5.3 Non-cooperative Scenarios
When a level 1 CIPOMDP agent i models a gullible agent j, it can collect a large reward by sending a deceitful
message. For e.g. after starting from uniform belief and getting GL, the agent sends a message mi,s = (0, 1)
which indicates agent i is certain tiger is on the right, opposite to its own observation. When level 2 enemy i
models enemy j, the sophisticated agent i can prevent itself from being deceived by j and further take advantage
of the deceitful message as an extra observation. Also, since level-2 agent knows level-1 CIPOMDP models the
other as a sincere agent, the former tends to deceive the latter by sending a deceitful message. When level 2
neutral agent models an enemy, it has no incentive to deceive but can prevent itself from being deceived by
ignoring the message from the other agent. When the nesting level is increased to level 3, the agent tends to send
a sincere message with the intention to deceive the level 2 agent which is expecting a deceitful message.When
the agents are indifferent to each other’s actions i.e. both have a neutral reward function, then communication
doesn’t provide any added value and the reward collected is the same as the IPOMDP agent.

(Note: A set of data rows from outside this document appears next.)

(* ===== verification/Scopes.v ===== *)
(** * API key scopes ([models/api_key.rs])

    The typed scopes, their names, and the scope set a key carries. The set is a
    [BTreeSet], modelled as its strictly increasing list of elements. *)
From stdpp Require Import sorting.
From S2P Require Import Prelude RustStr Models Errors.

Inductive ApiScope :=
| FilesRead | FilesWrite | NotificationsRead | NotificationsWrite | AppsRead | AppsWrite
| OrgsRead | OrgsWrite | UsersRead | UsersWrite | AuditRead | AdminScope.

#[export] Instance ApiScope_eq_dec : EqDecision ApiScope.
Proof. solve_decision. Defined.

(** The derived [Ord] follows the declaration order. *)
Definition scope_rank (s : ApiScope) : Z :=
  match s with
  | FilesRead => 0 | FilesWrite => 1 | NotificationsRead => 2 | NotificationsWrite => 3
  | AppsRead => 4 | AppsWrite => 5 | OrgsRead => 6 | OrgsWrite => 7 | UsersRead => 8
  | UsersWrite => 9 | AuditRead => 10 | AdminScope => 11
  end%Z.

Definition scope_eqb (a b : ApiScope) : bool := (scope_rank a =? scope_rank b)%Z.
Definition scope_lt (a b : ApiScope) : Prop := (scope_rank a < scope_rank b)%Z.

Definition ApiScope_as_str (s : ApiScope) : string :=
  match s with
  | FilesRead => "files:read"
  | FilesWrite => "files:write"
  | NotificationsRead => "notifications:read"
  | NotificationsWrite => "notifications:write"
  | AppsRead => "apps:read"
  | AppsWrite => "apps:write"
  | OrgsRead => "orgs:read"
  | OrgsWrite => "orgs:write"
  | UsersRead => "users:read"
  | UsersWrite => "users:write"
  | AuditRead => "audit:read"
  | AdminScope => "admin"
  end.

Definition all_scopes : list ApiScope :=
  [FilesRead; FilesWrite; NotificationsRead; NotificationsWrite; AppsRead; AppsWrite;
   OrgsRead; OrgsWrite; UsersRead; UsersWrite; AuditRead; AdminScope].

(** [ApiScope::parse] *)
Definition parse_scope (raw : string) : outcome ApiScope AppError :=
  let t := trim raw in
  if t =s "files:read" then Ok FilesRead
  else if t =s "files:write" then Ok FilesWrite
  else if t =s "notifications:read" then Ok NotificationsRead
  else if t =s "notifications:write" then Ok NotificationsWrite
  else if t =s "apps:read" then Ok AppsRead
  else if t =s "apps:write" then Ok AppsWrite
  else if t =s "orgs:read" then Ok OrgsRead
  else if t =s "orgs:write" then Ok OrgsWrite
  else if t =s "users:read" then Ok UsersRead
  else if t =s "users:write" then Ok UsersWrite
  else if t =s "audit:read" then Ok AuditRead
  else if t =s "admin" then Ok AdminScope
  else Err (ValidationError
              ("Unknown scope '" +:+ t +:+ "'. Valid scopes: "
               +:+ join ", " (List.map ApiScope_as_str all_scopes))).

(** ** Scope sets *)

Abbreviation ScopeSet := (list ApiScope).

(** [BTreeSet::insert] *)
Fixpoint scope_insert (s : ApiScope) (l : ScopeSet) : ScopeSet :=
  match l with
  | [] => [s]
  | x :: t =>
      if (scope_rank s <? scope_rank x)%Z then s :: l
      else if (scope_rank s =? scope_rank x)%Z then l
      else x :: scope_insert s t
  end.

(** [iter().collect()] *)
Definition scope_collect (l : list ApiScope) : ScopeSet :=
  fold_left (fun acc s => scope_insert s acc) l [].

Definition wildcard_set : ScopeSet :=
  scope_collect (List.filter (fun s => negb (scope_eqb s AdminScope)) all_scopes).

Definition scope_contains (l : ScopeSet) (s : ApiScope) : bool := existsb (scope_eqb s) l.

Definition to_strings (l : ScopeSet) : list string := List.map ApiScope_as_str l.

Fixpoint parse_each (raw : list string) (set : ScopeSet) : outcome ScopeSet AppError :=
  match raw with
  | [] => Ok set
  | e :: t => match parse_scope e with
              | Ok s => parse_each t (scope_insert s set)
              | Err err => Err err
              | Panic => Panic
              end
  end.

(** [ScopeSet::parse_request] *)
Definition parse_request (raw : option (list string)) : outcome ScopeSet AppError :=
  match raw with
  | None => Ok wildcard_set
  | Some [] => Ok wildcard_set
  | Some raw =>
      if existsb (fun s => trim s =s "*") raw then Ok wildcard_set
      else parse_each raw []
  end.

Definition ok_scope (r : outcome ApiScope AppError) : option ApiScope :=
  match r with Ok s => Some s | _ => None end.

(** [ScopeSet::from_stored] *)
Definition from_stored (value : option Json) : ScopeSet :=
  match (match value with Some v => as_array v | None => None end) with
  | None => []
  | Some array =>
      if existsb (fun v => opt_eqb String.eqb (as_str v) (Some "*")) array then wildcard_set
      else scope_collect (omap (fun s => ok_scope (parse_scope s)) (omap as_str array))
  end.

(** ** Lemmas *)

Lemma scope_rank_inj a b : scope_rank a = scope_rank b → a = b.
Proof. by destruct a, b. Qed.

Lemma scope_eqb_eq a b : scope_eqb a b = true ↔ a = b.
Proof.
  unfold scope_eqb. rewrite Z.eqb_eq. split; [apply scope_rank_inj | by intros ->].
Qed.

Lemma scope_contains_elem l s : scope_contains l s = true ↔ s ∈ l.
Proof.
  unfold scope_contains. rewrite existsb_exists, list_elem_of_In. split.
  - intros (x & Hx & He). by apply scope_eqb_eq in He as ->.
  - intros H. exists s. by rewrite scope_eqb_eq.
Qed.

Lemma parse_as_str s : parse_scope (ApiScope_as_str s) = Ok s.
Proof. destruct s; vm_compute; reflexivity. Qed.

Lemma parse_scope_Ok raw s : parse_scope raw = Ok s → trim raw = ApiScope_as_str s.
Proof.
  unfold parse_scope.
  repeat match goal with
  | |- (if ?b then _ else _) = _ → _ =>
      destruct b eqn:?; [bool_facts; intros [= <-]; assumption|]
  end. discriminate.
Qed.

Lemma elem_of_scope_insert s x l : x ∈ scope_insert s l ↔ x = s ∨ x ∈ l.
Proof.
  induction l as [|y l IH]; simpl; [set_solver|].
  destruct (scope_rank s <? scope_rank y)%Z; [set_solver|].
  destruct (scope_rank s =? scope_rank y)%Z eqn:E; bool_facts.
  - apply scope_rank_inj in E as ->. set_solver.
  - rewrite !elem_of_cons, IH. naive_solver.
Qed.

Lemma scope_insert_sorted s l :
  StronglySorted scope_lt l → StronglySorted scope_lt (scope_insert s l).
Proof.
  induction 1 as [|y l Hl IH Hy]; simpl; [repeat constructor|].
  destruct (scope_rank s <? scope_rank y)%Z eqn:E1; bool_facts.
  - constructor; [by constructor|]. constructor; [done|].
    eapply Forall_impl; [exact Hy|]. unfold scope_lt. intros; lia.
  - destruct (scope_rank s =? scope_rank y)%Z eqn:E2; bool_facts; constructor; try done.
    rewrite Forall_forall in *. intros x [->|Hx]%elem_of_scope_insert; [unfold scope_lt; lia | auto].
Qed.

Lemma sorted_scopes_ext l1 l2 :
  StronglySorted scope_lt l1 → StronglySorted scope_lt l2 →
  (∀ s, s ∈ l1 ↔ s ∈ l2) → l1 = l2.
Proof.
  intros H1 H2 He. apply (StronglySorted_unique_strong scope_lt); auto.
  - unfold scope_lt. intros; lia.
  - assert (Hnd : ∀ l, StronglySorted scope_lt l → NoDup l).
    { induction 1 as [|x l _ IH Hx]; constructor; [|done].
      intros Hin. rewrite Forall_forall in Hx. specialize (Hx x Hin). unfold scope_lt in Hx. lia. }
    apply NoDup_Permutation; auto.
Qed.

Lemma scope_collect_spec l acc :
  StronglySorted scope_lt acc →
  StronglySorted scope_lt (fold_left (λ a s, scope_insert s a) l acc) ∧
  ∀ s, s ∈ fold_left (λ a s, scope_insert s a) l acc ↔ s ∈ l ∨ s ∈ acc.
Proof.
  revert acc. induction l as [|x l IH]; intros acc Hs; simpl; [set_solver|].
  destruct (IH (scope_insert x acc)) as [IHs IHe]; [by apply scope_insert_sorted|].
  split; [done|]. intros s. rewrite IHe, elem_of_scope_insert. set_solver.
Qed.

Lemma elem_of_scope_collect s l : s ∈ scope_collect l ↔ s ∈ l.
Proof. unfold scope_collect. rewrite (proj2 (scope_collect_spec l [] (SSorted_nil _))). set_solver. Qed.

Lemma scope_collect_sorted l : StronglySorted scope_lt (scope_collect l).
Proof. apply scope_collect_spec. constructor. Qed.

Lemma parse_each_spec raw acc set :
  StronglySorted scope_lt acc → parse_each raw acc = Ok set →
  StronglySorted scope_lt set ∧
  ∀ s, s ∈ set ↔ s ∈ acc ∨ ∃ e, e ∈ raw ∧ parse_scope e = Ok s.
Proof.
  revert acc. induction raw as [|e raw IH]; intros acc Hs; simpl.
  - intros [= <-]. set_solver.
  - destruct (parse_scope e) as [x|err|] eqn:E; [|done..]. intros H.
    destruct (IH _ (scope_insert_sorted x acc Hs) H) as [Hs' He]. split; [done|].
    intros s. rewrite He, elem_of_scope_insert. setoid_rewrite elem_of_cons. clear -E. split.
    + intros [[->|?]|(e' & ? & ?)]; eauto.
    + intros [?|(e' & [->|?] & ?)]; [eauto | left; left; congruence | eauto].
Qed.

Lemma wildcard_set_eq :
  wildcard_set = [FilesRead; FilesWrite; NotificationsRead; NotificationsWrite; AppsRead; AppsWrite;
   OrgsRead; OrgsWrite; UsersRead; UsersWrite; AuditRead].
Proof. vm_compute. reflexivity. Qed.

Lemma elem_of_wildcard s : s ∈ wildcard_set ↔ s ≠ AdminScope.
Proof. rewrite wildcard_set_eq. destruct s; set_solver. Qed.

Lemma omap_as_str_JStr l : omap as_str (List.map JStr l) = l.
Proof. induction l as [|s l IH]; csimpl; [done|]. by rewrite IH. Qed.

Lemma omap_parse_to_strings l :
  omap (λ s, ok_scope (parse_scope s)) (to_strings l) = l.
Proof.
  unfold to_strings. induction l as [|s l IH]; csimpl; [done|]. by rewrite parse_as_str, IH.
Qed.

(** Storing a scope set and reading it back gives the set. *)
Lemma from_stored_to_strings l :
  StronglySorted scope_lt l → from_stored (Some (JArr (List.map JStr (to_strings l)))) = l.
Proof.
  intros Hs. unfold from_stored. simpl.
  replace (existsb _ _) with false.
  2: { symmetry. apply not_true_iff_false. intros (v & Hv & Hstar)%existsb_exists.
       apply in_map_iff in Hv as (str & <- & Hstr). unfold to_strings in Hstr.
       apply in_map_iff in Hstr as (s & <- & _). by destruct s. }
  rewrite omap_as_str_JStr, omap_parse_to_strings.
  apply sorted_scopes_ext; [apply scope_collect_sorted | done | intros; apply elem_of_scope_collect].
Qed.

Lemma parse_request_sorted raw set : parse_request raw = Ok set → StronglySorted scope_lt set.
Proof.
  intros H. assert (Hw : StronglySorted scope_lt wildcard_set) by apply scope_collect_sorted.
  destruct raw as [[|e raw]|]; simpl in H; try by injection H as <-.
  destruct (_ || _)%bool; [by injection H as <-|].
  eapply (proj1 (parse_each_spec (e :: raw) [] set (SSorted_nil _) H)).
Qed.

(** ** Properties *)

(** What a key is stored with is what it was asked for: if the requested
    scope list is accepted, writing the set to the [scopes] column and reading it
    back yields the same set. *)
Theorem scopes_roundtrip (raw : option (list string)) (set : ScopeSet) :
  parse_request raw = Ok set →
  from_stored (Some (JArr (List.map JStr (to_strings set)))) = set.
Proof.
  intros H. by eapply from_stored_to_strings, parse_request_sorted.
Qed.

Lemma scopes_roundtrip_witness :
  from_stored (Some (JArr [JStr "files:read"; JStr "notifications:write"]))
  = [FilesRead; NotificationsWrite].
Proof.
  apply (scopes_roundtrip (Some ["notifications:write"; " files:read "])
    [FilesRead; NotificationsWrite]).
  vm_compute. reflexivity.
Defined.

(** Scope requests are never silently widened or narrowed: an accepted
    request without a wildcard yields exactly the named scopes, a request is
    accepted only if every entry names a scope (or a wildcard is present), and
    the administrative scope is granted only to a request that names it. *)
Theorem parse_request_exact (raw : option (list string)) (set : ScopeSet) :
  parse_request raw = Ok set →
  (AdminScope ∈ set → ∃ l e, raw = Some l ∧ e ∈ l ∧ trim e = "admin") ∧
  (∀ l, raw = Some l → l ≠ [] → (∀ e, e ∈ l → trim e ≠ "*") →
     (∀ e, e ∈ l → ∃ s, trim e = ApiScope_as_str s ∧ s ∈ set) ∧
     (∀ s, s ∈ set → ∃ e, e ∈ l ∧ trim e = ApiScope_as_str s)).
Proof.
  intros H.
  assert (Hcase : set = wildcard_set ∨
    ∃ l, raw = Some l ∧ l ≠ [] ∧ parse_each l [] = Ok set).
  { destruct raw as [[|e raw]|]; unfold parse_request in H.
    - left. congruence.
    - destruct (existsb _ _); [left; congruence | right; eauto].
    - left. congruence. }
  split.
  - intros Ha. destruct Hcase as [->|(l & -> & _ & Hp)].
    { by apply elem_of_wildcard in Ha. }
    apply (parse_each_spec l [] set (SSorted_nil _)) in Hp as [_ He].
    apply He in Ha as [Ha|(e & He1 & He2)]; [set_solver|].
    exists l, e. split; [done|]. split; [done|]. by apply parse_scope_Ok in He2.
  - intros l -> Hne Hstar. unfold parse_request in H.
    destruct l as [|e0 l0]; [done|].
    replace (existsb _ _) with false in H.
    2: { symmetry. apply not_true_iff_false. intros (x & Hx & Hx2)%existsb_exists.
         rewrite <- list_elem_of_In in Hx. bool_facts. by apply (Hstar x). }
    pose proof H as Hp.
    apply (parse_each_spec (e0 :: l0) [] set (SSorted_nil _)) in Hp as [_ Hset].
    assert (Hall : ∀ l acc, is_ok (parse_each l acc) = true →
      ∀ e, e ∈ l → ∃ s, parse_scope e = Ok s).
    { clear. induction l as [|x l IH]; intros acc Hok e He; [set_solver|]. simpl in Hok.
      destruct (parse_scope x) eqn:E; [|done..]. set_solver. }
    split.
    + intros e He. destruct (Hall (e0 :: l0) [] ltac:(by rewrite H) e He) as [s Hs].
      exists s. split; [by apply parse_scope_Ok|]. apply Hset. eauto.
    + intros s [Hs|(e & He & Hs)]%Hset; [set_solver|].
      exists e. split; [done|]. by apply parse_scope_Ok.
Qed.

Lemma parse_request_exact_witness :
  ∃ l e, Some ["admin"; "files:read"] = Some l ∧ e ∈ l ∧ trim e = "admin".
Proof.
  apply (parse_request_exact (Some ["admin"; "files:read"]) [FilesRead; AdminScope]).
  - vm_compute. reflexivity.
  - right. left.
Defined.

(** Every granted scope is accounted for by a stored entry. *)
Lemma from_stored_grants (value : option Json) (s : ApiScope) :
  scope_contains (from_stored value) s = true →
  ∃ entries, value = Some (JArr entries) ∧
    ((∃ raw, JStr raw ∈ entries ∧ trim raw = ApiScope_as_str s) ∨
     (JStr "*" ∈ entries ∧ s ≠ AdminScope)).
Proof.
  rewrite scope_contains_elem. unfold from_stored.
  destruct value as [[| | | |entries|]|]; simpl; try set_solver.
  intros Hs. exists entries. split; [done|].
  destruct (existsb _ entries) eqn:E.
  - right. apply existsb_exists in E as (v & Hv & Hstar).
    destruct v as [| | |str| |]; try discriminate. simpl in Hstar. bool_facts. subst.
    rewrite list_elem_of_In. split; [done | by apply elem_of_wildcard].
  - left. apply (proj1 (elem_of_scope_collect _ _)) in Hs.
    apply list_elem_of_omap in Hs as (raw & Hraw & Hp).
    apply list_elem_of_omap in Hraw as (v & Hv & Hvs).
    destruct v as [| | |str| |]; try discriminate. injection Hvs as ->.
    exists raw. split; [done|]. destruct (parse_scope raw) eqn:Ep; simplify_eq/=.
    by apply parse_scope_Ok.
Qed.

(** Stored scopes fail closed: a key holds a scope only if its stored value
    is an array that spells that scope's name or, for any scope but [admin], the
    wildcard; in particular no stored value that is not an array grants anything,
    and nothing but an explicit entry grants [admin]. *)
Theorem from_stored_fail_closed (value : option Json) (s : ApiScope) :
  scope_contains (from_stored value) s = true →
  ∃ entries, value = Some (JArr entries) ∧
    ((∃ raw, JStr raw ∈ entries ∧ trim raw = ApiScope_as_str s) ∨
     (JStr "*" ∈ entries ∧ s ≠ AdminScope)).
Proof. apply from_stored_grants. Qed.

Lemma from_stored_fail_closed_witness :
  ∃ entries, Some (JArr [JStr "files:read"; JNum 3]) = Some (JArr entries) ∧
    ((∃ raw, JStr raw ∈ entries ∧ trim raw = ApiScope_as_str FilesRead) ∨
     (JStr "*" ∈ entries ∧ FilesRead ≠ AdminScope)).
Proof.
  apply (from_stored_fail_closed (Some (JArr [JStr "files:read"; JNum 3])) FilesRead).
  vm_compute. reflexivity.
Defined.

5.4 Uncertainty about the opponent
5.4.1 Message non-revealing of the agent’s type
Let’s consider a two-agent interaction in a multi-agent tiger game where both the agents i and j start with
no information about the location of the tiger. The level-2 CIPOMDP agent i is uncertain about the level-1
opponent j ’s type and thus assigns uniform probability over the other agent being friend, enemy or random 4 .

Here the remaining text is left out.